* _Work required_: Give the number of lines in the entries below that hold "Hlen", with no accompanying words.

(Beginning of Data to examine)

(* ===== verification/MacGts.v ===== *)
(** * The guaranteed time slots: theorems about [gts_request_cmd] *)

From S2P Require Import Prelude HList MacConst MacTypes MacUtil MacCsma MacTask MacHandlers MacSample.

Open Scope string_scope.
Open Scope list_scope.
Open Scope Z_scope.

(** ** The allocation *)

(** The descriptors in use. *)
Definition allocated (g : Gts) : list GTSDescriptor := take (Z.to_nat (gtsCount g)) (gtsList g).

(** Slots handed out from [top] downwards without a gap. *)
Fixpoint packed (top : Z) (l : list GTSDescriptor) : Prop :=
  match l with
  | [] => True
  | d :: l' => startSlot d + length_ d = top /\ 0 < length_ d /\ packed (startSlot d) l'
  end.

Fixpoint bottom (top : Z) (l : list GTSDescriptor) : Z :=
  match l with [] => top | d :: l' => bottom (startSlot d) l' end.

(** The list of the coordinator, for slots of [slot] symbols: the GTSs fill the
    end of the superframe, the CAP is what is left and not shorter than the
    standard asks. *)
Record gts_ok (slot : Z) (g : Gts) : Prop := {
  ok_count : 0 <= gtsCount g <= 7;
  ok_array : length (gtsList g) = 7%nat;
  ok_packed : packed aNumSuperframeSlots (allocated g);
  ok_bottom : tmp_finalCap g + 1 = bottom aNumSuperframeSlots (allocated g);
  ok_cap : aMinCAPLength <= slot * (tmp_finalCap g + 1);
  ok_range : 0 <= tmp_finalCap g < aNumSuperframeSlots;
}.

Lemma packed_app top l d :
  packed top l -> startSlot d + length_ d = bottom top l -> 0 < length_ d -> packed top (l ++ [d]).
Proof.
  revert top. induction l as [|e l IH]; intros top; cbn; [done|].
  intros (? & ? & ?) ? ?. split_and!; auto.
Qed.

Lemma bottom_app top l d : bottom top (l ++ [d]) = startSlot d.
Proof. revert top. induction l; intros top; cbn; auto. Qed.

Lemma packed_below top l i d : packed top l -> l !! i = Some d -> startSlot d + length_ d <= top.
Proof.
  revert top i. induction l as [|e l IH]; intros top i; [done|].
  intros (He & Hl & Hp) Hi. destruct i as [|i]; [injection Hi as <-; lia|].
  specialize (IH _ _ Hp Hi). lia.
Qed.

Lemma packed_disjoint top l i j d e :
  packed top l -> (i < j)%nat -> l !! i = Some d -> l !! j = Some e ->
  startSlot e + length_ e <= startSlot d.
Proof.
  revert top i j. induction l as [|c l IH]; intros top i j; [done|].
  intros (Hc & Hl & Hp) Hij Hi Hj. destruct j as [|j]; [lia|].
  destruct i as [|i]; [injection Hi as <-; by eapply packed_below|].
  by apply (IH _ i j Hp); [lia| |].
Qed.

Lemma bottom_le top l i d : packed top l -> l !! i = Some d -> bottom top l <= startSlot d.
Proof.
  revert top i. induction l as [|c l IH]; intros top i; [done|].
  intros (Hc & Hl & Hp) Hi. cbn. destruct i as [|i]; [|by eapply IH].
  injection Hi as <-. clear Hc. generalize (startSlot c), Hp. clear.
  induction l as [|e l IH]; intros z; cbn; [lia|]. intros (? & ? & Hp). specialize (IH _ Hp). lia.
Qed.

(** A request that fits below the slots in use. *)
Record request_ok (len : Z) (s : Mac) : Prop := {
  req_coor : isPANCoor (par s) = true;
  req_gts : gts_ok (txSfSlotDuration (bcn s)) (gts s);
  req_slot : 0 < txSfSlotDuration (bcn s) <= aBaseSlotDuration * 2 ^ 14;
  req_len : 0 < len <= tmp_finalCap (gts s) + 1;
}.

(** Why a request is refused. *)
Definition refused (addr len : Z) (s : Mac) : Prop :=
  deviceList s !! addr = None \/ gtsCount (gts s) = 7
  \/ txSfSlotDuration (bcn s) * (tmp_finalCap (gts s) - len + 1) < aMinCAPLength.

Lemma u32_cap len s : request_ok len s ->
  u32 (txSfSlotDuration (bcn s) * (tmp_finalCap (gts s) - len + 1))
  = txSfSlotDuration (bcn s) * (tmp_finalCap (gts s) - len + 1).
Proof.
  intros [_ [_ _ _ _ _ Hr] Hs Hl]. apply u32_small. unfold aNumSuperframeSlots, aBaseSlotDuration in *.
  eval_pow2. nia.
Qed.

(** The descriptor of a granted request, in the entry [old] of the array. *)
Definition granted (addr start len : Z) (rcv : bool) (old : GTSDescriptor) : GTSDescriptor :=
  mkGTSDescriptor addr start len rcv (isTxPending old).

Lemma allocated_snoc g old d :
  0 <= gtsCount g < 7 -> length (gtsList g) = 7%nat -> gtsList g !! Z.to_nat (gtsCount g) = Some old ->
  take (Z.to_nat (gtsCount g + 1)) (<[Z.to_nat (gtsCount g) := d]> (gtsList g)) = allocated g ++ [d].
Proof.
  intros Hc Hl Ho. replace (Z.to_nat (gtsCount g + 1)) with (S (Z.to_nat (gtsCount g))) by lia.
  rewrite (take_S_r _ _ d) by (apply list_lookup_insert_eq; lia).
  by rewrite take_insert_ge by lia.
Qed.

(** A granted request: the state after it. *)
Lemma gts_request_granted addr len rcv s :
  request_ok len s -> ~ refused addr len s ->
  let start := tmp_finalCap (gts s) - len + 1 in
  exists s' old, gts_request_cmd addr len rcv s = Ok (start, s')
    /\ allocated (gts s') = allocated (gts s) ++ [granted addr start len rcv old]
    /\ gtsCount (gts s') = gtsCount (gts s) + 1
    /\ length (gtsList (gts s')) = 7%nat
    /\ tmp_finalCap (gts s') = tmp_finalCap (gts s) - len
    /\ s' = s<| gts := gts s' |>.
Proof.
  intros Hr Hnr start. pose proof (u32_cap _ _ Hr) as Hcap. destruct Hr as [Hc [Hcnt Harr Hpk Hbt Hmin Hrg] Hslot Hlen].
  unfold refused in Hnr. destruct (deviceList s !! addr) as [cap|] eqn:Hdev; [|tauto].
  assert (Hlt : gtsCount (gts s) < 7) by lia.
  assert (Hlow : aMinCAPLength <= txSfSlotDuration (bcn s) * (tmp_finalCap (gts s) - len + 1)) by lia.
  destruct (lookup_lt_is_Some_2 (gtsList (gts s)) (Z.to_nat (gtsCount (gts s)))) as [old Hold]; [lia|].
  assert (0 < start) by (unfold start, aMinCAPLength in *; nia).
  unfold gts_request_cmd, self, mbind, M_bind, gets, assert_. rewrite Hc, Hdev.
  rewrite (proj2 (Z.leb_gt _ _)) by lia. rewrite Hcap, (proj2 (Z.ltb_ge _ _)) by lia.
  unfold upd_gts, modify, upd_gts_at, self, gets, mbind, M_bind, gts_at. msimp.
  rewrite Hold. unfold mret, M_ret, upd_gts, modify. msimp. unfold aNumSuperframeSlots in *.
  rewrite (u8_small (tmp_finalCap (gts s) - len)) by lia.
  rewrite (u8_small (tmp_finalCap (gts s) - len + 1)) by lia.
  eexists _, old. split; [reflexivity|]. unfold allocated at 1. msimp.
  split_and!; try done.
  - by rewrite (u8_small (gtsCount (gts s) + 1)), (allocated_snoc _ old) by (done || lia).
  - by rewrite u8_small by lia.
  - by rewrite length_insert.
Qed.

Lemma gts_request_refused addr len rcv s :
  request_ok len s -> refused addr len s -> gts_request_cmd addr len rcv s = Ok (0, s).
Proof.
  intros Hr Href. pose proof (u32_cap _ _ Hr) as Hcap. destruct Hr as [Hc [Hcnt _ _ _ _ _] Hslot Hlen].
  unfold gts_request_cmd, self, mbind, M_bind, gets, assert_. rewrite Hc.
  destruct (deviceList s !! addr) eqn:Hdev; [|done].
  destruct (Z.leb_spec 7 (gtsCount (gts s))); [done|]. rewrite Hcap.
  destruct (Z.ltb_spec (txSfSlotDuration (bcn s) * (tmp_finalCap (gts s) - len + 1)) aMinCAPLength); [done|].
  exfalso. destruct Href as [Hd|[?|?]]; [by rewrite Hdev in Hd|lia|lia].
Qed.

Lemma gts_request_keeps addr len rcv s :
  request_ok len s -> ~ refused addr len s ->
  forall s' old, gts_request_cmd addr len rcv s = Ok (tmp_finalCap (gts s) - len + 1, s') ->
  allocated (gts s') = allocated (gts s) ++ [granted addr (tmp_finalCap (gts s) - len + 1) len rcv old] ->
  gtsCount (gts s') = gtsCount (gts s) + 1 -> length (gtsList (gts s')) = 7%nat ->
  tmp_finalCap (gts s') = tmp_finalCap (gts s) - len ->
  gts_ok (txSfSlotDuration (bcn s)) (gts s').
Proof.
  intros [Hc [Hcnt Harr Hpk Hbt Hmin Hrg] Hslot Hlen] Hnr s' old Hrun Hal Hcn Har Hfc.
  unfold refused in Hnr.
  assert (aMinCAPLength <= txSfSlotDuration (bcn s) * (tmp_finalCap (gts s) - len + 1)) by lia.
  unfold aMinCAPLength, aNumSuperframeSlots in *.
  split; rewrite ?Hal, ?Hfc.
  - lia.
  - done.
  - apply packed_app; [done| |cbn; lia]. unfold aNumSuperframeSlots. cbn. lia.
  - rewrite bottom_app. cbn. lia.
  - unfold aMinCAPLength. lia.
  - unfold aNumSuperframeSlots. nia.
Qed.

(** A GTS request that fits below the slots in use is answered, and keeps
    the coordinator's list well-formed: at most seven GTSs that fill the end of
    the superframe without gap or overlap, and a CAP of at least
    [aMinCAPLength] symbols.  It is refused (answer 0, nothing changes) exactly
    when the device is not associated, seven GTSs are in use or the CAP would
    become too short; otherwise the answer is the first slot of the new GTS,
    which is appended to the list. *)
Theorem gts_request_cmd_spec addr len rcv s :
  request_ok len s ->
  exists r s', gts_request_cmd addr len rcv s = Ok (r, s')
    /\ gts_ok (txSfSlotDuration (bcn s')) (gts s')
    /\ (refused addr len s -> r = 0 /\ s' = s)
    /\ (~ refused addr len s ->
        r = tmp_finalCap (gts s) - len + 1 /\ 0 < r
        /\ s' = s<| gts := gts s' |>
        /\ exists old, allocated (gts s') = allocated (gts s) ++ [granted addr r len rcv old])
    /\ (forall i j d e, (i < j)%nat -> allocated (gts s') !! i = Some d -> allocated (gts s') !! j = Some e ->
        tmp_finalCap (gts s') < startSlot e /\ startSlot e + length_ e <= startSlot d
        /\ startSlot d + length_ d <= aNumSuperframeSlots).
Proof.
  intros Hr.
  assert (Hslots : forall slot g i j d e, gts_ok slot g -> (i < j)%nat ->
    allocated g !! i = Some d -> allocated g !! j = Some e ->
    tmp_finalCap g < startSlot e /\ startSlot e + length_ e <= startSlot d
    /\ startSlot d + length_ d <= aNumSuperframeSlots).
  { intros slot g i j d e [_ _ Hp Hb _ _] Hij Hi Hj. split_and!.
    - pose proof (bottom_le _ _ _ _ Hp Hj). lia.
    - by eapply packed_disjoint.
    - by eapply packed_below. }
  assert (Hdec : refused addr len s \/ ~ refused addr len s).
  { unfold refused. destruct (deviceList s !! addr); [|by left; left].
    destruct (decide (gtsCount (gts s) = 7)); [by left; right; left|].
    destruct (decide (txSfSlotDuration (bcn s) * (tmp_finalCap (gts s) - len + 1) < aMinCAPLength));
      [by left; right; right|right; naive_solver]. }
  destruct Hdec as [Href|Hnr].
  - exists 0, s. pose proof (req_gts _ _ Hr) as Hok.
    split_and!; [by apply gts_request_refused|done|done|done|intros; by eapply Hslots].
  - destruct (gts_request_granted addr len rcv s Hr Hnr) as (s' & old & Hrun & Hal & Hcn & Har & Hfc & Hs').
    pose proof (gts_request_keeps addr len rcv s Hr Hnr s' old Hrun Hal Hcn Har Hfc) as Hok.
    assert (Hbcn : bcn s' = bcn s) by (by rewrite Hs').
    eexists _, s'. split_and!; [done|by rewrite Hbcn|done| |].
    + intros _. split_and!; [done| |done|by exists old].
      destruct Hok as [_ _ _ _ _ Hrg]. rewrite Hfc in Hrg. lia.
    + intros. by eapply Hslots.
Qed.

(** The device's request for one slot at the coordinator of the sample network. *)
Lemma gts_request_cmd_spec_witness :
  exists s, request_ok 1 s /\
  exists r s', gts_request_cmd 1 1 false s = Ok (r, s') /\ gts_ok (txSfSlotDuration (bcn s')) (gts s').
Proof.
  exists (after (associate_request_cmd 1 (capability (dev0 3))) (coor0 3)).
  assert (Hr : request_ok 1 (after (associate_request_cmd 1 (capability (dev0 3))) (coor0 3))).
  { split; [reflexivity|split; vm_compute; try done; split; congruence|vm_compute; split; congruence|
            vm_compute; split; congruence]. }
  split; [exact Hr|].
  destruct (gts_request_cmd_spec 1 1 false _ Hr) as (r & s' & Hrun & Hok & _).
  exists r, s'. split; assumption.
Defined.

(** A request longer than the CAP is not refused: the length of the CAP is
    computed in unsigned arithmetic and wraps around, the test passes, and the
    GTS granted ends beyond the superframe, and the CAP grows. *)
Theorem gts_request_overlong addr len rcv s :
  isPANCoor (par s) = true -> is_Some (deviceList s !! addr) ->
  gts_ok (txSfSlotDuration (bcn s)) (gts s) -> gtsCount (gts s) < 7 ->
  0 < txSfSlotDuration (bcn s) <= aBaseSlotDuration * 2 ^ 14 ->
  tmp_finalCap (gts s) + 1 < len < 256 ->
  exists s', gts_request_cmd addr len rcv s = Ok (tmp_finalCap (gts s) + 257 - len, s')
    /\ aNumSuperframeSlots < tmp_finalCap (gts s) + 257 - len + len
    /\ tmp_finalCap (gts s) < tmp_finalCap (gts s').
Proof.
  intros Hc [cap Hdev] [Hcnt Harr _ _ _ Hrg] Hlt Hslot Hlen.
  unfold aNumSuperframeSlots, aBaseSlotDuration in *.
  destruct (lookup_lt_is_Some_2 (gtsList (gts s)) (Z.to_nat (gtsCount (gts s)))) as [old Hold]; [lia|].
  unfold gts_request_cmd, self, mbind, M_bind, gets, assert_. rewrite Hc, Hdev.
  rewrite (proj2 (Z.leb_gt _ _)) by lia.
  assert (aMinCAPLength <= u32 (txSfSlotDuration (bcn s) * (tmp_finalCap (gts s) - len + 1))).
  { unfold u32, aMinCAPLength. eval_pow2.
    rewrite <- (Z.mod_unique _ 4294967296 (-1)
      (4294967296 + txSfSlotDuration (bcn s) * (tmp_finalCap (gts s) - len + 1))); [nia|left; nia|lia]. }
  rewrite (proj2 (Z.ltb_ge _ _)) by lia.
  unfold upd_gts, modify, upd_gts_at, self, gets, mbind, M_bind, gts_at. msimp.
  rewrite Hold. unfold mret, M_ret, upd_gts, modify. msimp.
  assert (u8 (tmp_finalCap (gts s) - len) = tmp_finalCap (gts s) - len + 256) as ->
    by (unfold u8; dmlia).
  rewrite u8_small by lia.
  eexists. split; [f_equal; f_equal; lia|]. msimp. lia.
Qed.

Lemma gts_request_overlong_witness :
  exists s s', gts_request_cmd 1 17 false s = Ok (255, s') /\ tmp_finalCap (gts s) < tmp_finalCap (gts s').
Proof.
  exists (after (associate_request_cmd 1 (capability (dev0 3))) (coor0 3)).
  destruct (gts_request_overlong 1 17 false
    (after (associate_request_cmd 1 (capability (dev0 3))) (coor0 3))) as (s' & Hrun & _ & Hlt);
    [reflexivity|by vm_compute; eexists|split; vm_compute; try done; split; congruence|reflexivity
    |vm_compute; split; congruence|vm_compute; split; congruence|].
  exists s'. split; [exact Hrun|exact Hlt].
Defined.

(End of Data to examine)

* _Exercise answer_: 4